[Data extracted from a collection]
++++++

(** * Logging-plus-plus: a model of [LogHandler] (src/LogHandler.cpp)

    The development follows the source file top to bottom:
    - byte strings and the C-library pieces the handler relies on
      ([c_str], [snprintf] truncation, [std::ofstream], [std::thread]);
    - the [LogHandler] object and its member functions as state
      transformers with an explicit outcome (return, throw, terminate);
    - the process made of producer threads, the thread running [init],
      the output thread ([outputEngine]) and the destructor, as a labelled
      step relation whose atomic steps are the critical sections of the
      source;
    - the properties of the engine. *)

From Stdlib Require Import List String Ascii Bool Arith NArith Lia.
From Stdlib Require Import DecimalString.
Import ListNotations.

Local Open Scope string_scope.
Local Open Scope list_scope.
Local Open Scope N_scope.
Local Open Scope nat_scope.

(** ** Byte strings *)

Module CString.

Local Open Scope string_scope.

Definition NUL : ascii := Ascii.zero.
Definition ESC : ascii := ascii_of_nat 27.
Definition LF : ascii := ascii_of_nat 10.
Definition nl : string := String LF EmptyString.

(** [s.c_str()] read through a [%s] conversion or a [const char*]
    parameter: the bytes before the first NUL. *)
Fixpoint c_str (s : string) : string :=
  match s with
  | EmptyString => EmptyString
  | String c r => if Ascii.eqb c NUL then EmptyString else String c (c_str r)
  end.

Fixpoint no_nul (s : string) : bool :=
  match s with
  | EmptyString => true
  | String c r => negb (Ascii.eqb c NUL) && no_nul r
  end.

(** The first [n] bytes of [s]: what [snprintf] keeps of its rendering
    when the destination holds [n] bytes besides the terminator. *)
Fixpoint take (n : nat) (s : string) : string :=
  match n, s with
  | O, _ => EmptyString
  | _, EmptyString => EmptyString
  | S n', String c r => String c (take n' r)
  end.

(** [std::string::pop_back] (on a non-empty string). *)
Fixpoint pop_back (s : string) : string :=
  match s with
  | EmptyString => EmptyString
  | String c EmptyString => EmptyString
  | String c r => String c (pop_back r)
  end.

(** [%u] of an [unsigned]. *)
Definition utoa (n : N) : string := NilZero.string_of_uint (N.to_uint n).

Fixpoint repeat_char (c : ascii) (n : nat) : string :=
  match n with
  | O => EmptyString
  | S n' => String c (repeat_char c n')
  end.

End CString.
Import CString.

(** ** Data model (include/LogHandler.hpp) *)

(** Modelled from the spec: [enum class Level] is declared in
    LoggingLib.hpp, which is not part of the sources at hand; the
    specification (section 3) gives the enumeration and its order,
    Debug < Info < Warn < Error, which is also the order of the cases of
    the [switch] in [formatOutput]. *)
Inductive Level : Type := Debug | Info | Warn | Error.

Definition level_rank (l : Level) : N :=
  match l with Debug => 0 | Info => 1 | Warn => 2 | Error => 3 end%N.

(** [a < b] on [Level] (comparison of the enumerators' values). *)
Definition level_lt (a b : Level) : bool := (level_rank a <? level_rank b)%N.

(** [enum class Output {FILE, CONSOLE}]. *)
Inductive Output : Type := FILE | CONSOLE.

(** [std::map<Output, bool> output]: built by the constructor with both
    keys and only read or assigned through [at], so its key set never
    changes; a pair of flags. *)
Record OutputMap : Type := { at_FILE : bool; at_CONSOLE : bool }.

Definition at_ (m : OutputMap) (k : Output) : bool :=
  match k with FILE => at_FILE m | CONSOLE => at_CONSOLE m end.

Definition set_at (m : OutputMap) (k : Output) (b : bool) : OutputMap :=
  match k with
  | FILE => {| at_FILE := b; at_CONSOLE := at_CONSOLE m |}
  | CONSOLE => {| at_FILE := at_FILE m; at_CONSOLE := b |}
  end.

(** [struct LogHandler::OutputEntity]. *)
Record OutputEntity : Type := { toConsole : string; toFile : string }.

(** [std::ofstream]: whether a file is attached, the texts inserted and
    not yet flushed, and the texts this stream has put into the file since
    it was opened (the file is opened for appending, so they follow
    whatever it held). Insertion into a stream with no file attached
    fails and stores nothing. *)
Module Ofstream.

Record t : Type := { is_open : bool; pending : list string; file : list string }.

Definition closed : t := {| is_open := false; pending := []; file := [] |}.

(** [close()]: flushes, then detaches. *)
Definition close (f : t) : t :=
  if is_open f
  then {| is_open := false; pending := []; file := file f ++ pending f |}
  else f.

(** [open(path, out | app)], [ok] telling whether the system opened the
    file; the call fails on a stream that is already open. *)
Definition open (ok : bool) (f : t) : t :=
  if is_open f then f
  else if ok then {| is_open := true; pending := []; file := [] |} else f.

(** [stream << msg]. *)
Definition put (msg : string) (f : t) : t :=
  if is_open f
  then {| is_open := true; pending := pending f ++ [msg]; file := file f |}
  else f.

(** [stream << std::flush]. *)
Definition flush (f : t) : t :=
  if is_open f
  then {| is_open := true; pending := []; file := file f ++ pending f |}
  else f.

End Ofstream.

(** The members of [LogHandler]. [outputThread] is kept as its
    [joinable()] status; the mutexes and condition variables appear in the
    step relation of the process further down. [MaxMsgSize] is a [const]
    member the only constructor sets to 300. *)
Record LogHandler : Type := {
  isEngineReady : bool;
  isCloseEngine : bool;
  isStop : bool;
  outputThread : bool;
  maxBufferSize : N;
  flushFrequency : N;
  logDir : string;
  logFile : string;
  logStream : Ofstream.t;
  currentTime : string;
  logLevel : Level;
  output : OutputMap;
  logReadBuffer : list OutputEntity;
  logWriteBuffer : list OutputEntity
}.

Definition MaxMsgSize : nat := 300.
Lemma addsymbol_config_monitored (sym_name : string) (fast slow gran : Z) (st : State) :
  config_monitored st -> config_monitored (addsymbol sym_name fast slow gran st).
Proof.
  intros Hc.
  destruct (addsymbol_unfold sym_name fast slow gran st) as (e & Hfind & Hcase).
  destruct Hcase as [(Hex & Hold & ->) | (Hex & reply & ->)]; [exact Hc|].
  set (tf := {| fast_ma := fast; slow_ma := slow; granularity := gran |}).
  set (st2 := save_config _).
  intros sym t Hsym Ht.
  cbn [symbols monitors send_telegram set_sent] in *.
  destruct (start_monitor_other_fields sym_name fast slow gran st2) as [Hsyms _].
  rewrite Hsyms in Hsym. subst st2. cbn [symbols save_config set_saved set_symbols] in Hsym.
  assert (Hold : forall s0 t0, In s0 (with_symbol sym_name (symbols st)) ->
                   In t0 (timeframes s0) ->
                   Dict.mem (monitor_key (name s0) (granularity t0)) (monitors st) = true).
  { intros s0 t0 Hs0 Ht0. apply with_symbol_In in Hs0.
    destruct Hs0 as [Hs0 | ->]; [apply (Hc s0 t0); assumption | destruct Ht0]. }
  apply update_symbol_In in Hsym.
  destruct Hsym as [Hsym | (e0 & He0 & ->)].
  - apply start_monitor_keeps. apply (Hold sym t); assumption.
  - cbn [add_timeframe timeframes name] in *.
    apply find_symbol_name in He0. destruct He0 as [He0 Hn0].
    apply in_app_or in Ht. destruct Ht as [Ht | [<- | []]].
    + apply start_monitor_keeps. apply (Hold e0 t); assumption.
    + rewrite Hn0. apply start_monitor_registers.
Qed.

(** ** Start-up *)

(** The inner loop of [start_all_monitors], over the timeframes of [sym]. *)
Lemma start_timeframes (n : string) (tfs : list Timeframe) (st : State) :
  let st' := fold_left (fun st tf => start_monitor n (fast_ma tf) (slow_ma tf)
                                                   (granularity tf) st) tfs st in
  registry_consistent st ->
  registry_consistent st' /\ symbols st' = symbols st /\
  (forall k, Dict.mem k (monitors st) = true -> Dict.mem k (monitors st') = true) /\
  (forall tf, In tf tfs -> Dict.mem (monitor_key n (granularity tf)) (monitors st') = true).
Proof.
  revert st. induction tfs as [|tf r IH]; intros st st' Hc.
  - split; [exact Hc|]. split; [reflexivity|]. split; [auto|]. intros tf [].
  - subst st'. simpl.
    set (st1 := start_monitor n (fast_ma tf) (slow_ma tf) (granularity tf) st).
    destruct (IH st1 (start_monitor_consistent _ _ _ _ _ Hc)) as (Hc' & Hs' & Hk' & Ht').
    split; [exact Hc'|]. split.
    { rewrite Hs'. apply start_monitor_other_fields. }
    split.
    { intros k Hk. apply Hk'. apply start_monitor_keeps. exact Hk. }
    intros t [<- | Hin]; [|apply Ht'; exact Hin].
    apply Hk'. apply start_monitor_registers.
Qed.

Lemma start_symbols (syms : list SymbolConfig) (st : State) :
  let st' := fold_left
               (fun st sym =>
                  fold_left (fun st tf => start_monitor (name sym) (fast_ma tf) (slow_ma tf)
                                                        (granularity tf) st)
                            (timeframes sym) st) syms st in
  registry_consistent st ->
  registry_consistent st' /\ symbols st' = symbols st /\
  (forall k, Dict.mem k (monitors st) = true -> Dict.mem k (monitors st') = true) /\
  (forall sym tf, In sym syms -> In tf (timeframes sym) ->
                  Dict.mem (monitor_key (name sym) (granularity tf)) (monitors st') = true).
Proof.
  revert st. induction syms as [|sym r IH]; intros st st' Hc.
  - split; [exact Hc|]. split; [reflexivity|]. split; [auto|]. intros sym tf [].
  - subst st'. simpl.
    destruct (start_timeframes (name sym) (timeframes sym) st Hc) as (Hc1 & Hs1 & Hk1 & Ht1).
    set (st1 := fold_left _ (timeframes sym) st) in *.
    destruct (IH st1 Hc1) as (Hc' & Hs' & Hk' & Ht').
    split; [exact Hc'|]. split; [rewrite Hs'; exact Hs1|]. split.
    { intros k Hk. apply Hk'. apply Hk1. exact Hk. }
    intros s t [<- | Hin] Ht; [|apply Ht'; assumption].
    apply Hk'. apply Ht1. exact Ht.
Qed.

++++++

§ Exercise prompt:
Among the records above, repeat exactly the line with "logFile : string;", the line with "destruct (addsymbol_unfold sym_name", and every line in between, and only those.

§ Output of the exercise:
  logFile : string;
  logStream : Ofstream.t;
  currentTime : string;
  logLevel : Level;
  output : OutputMap;
  logReadBuffer : list OutputEntity;
  logWriteBuffer : list OutputEntity
}.

Definition MaxMsgSize : nat := 300.
Lemma addsymbol_config_monitored (sym_name : string) (fast slow gran : Z) (st : State) :
  config_monitored st -> config_monitored (addsymbol sym_name fast slow gran st).
Proof.
  intros Hc.
  destruct (addsymbol_unfold sym_name fast slow gran st) as (e & Hfind & Hcase).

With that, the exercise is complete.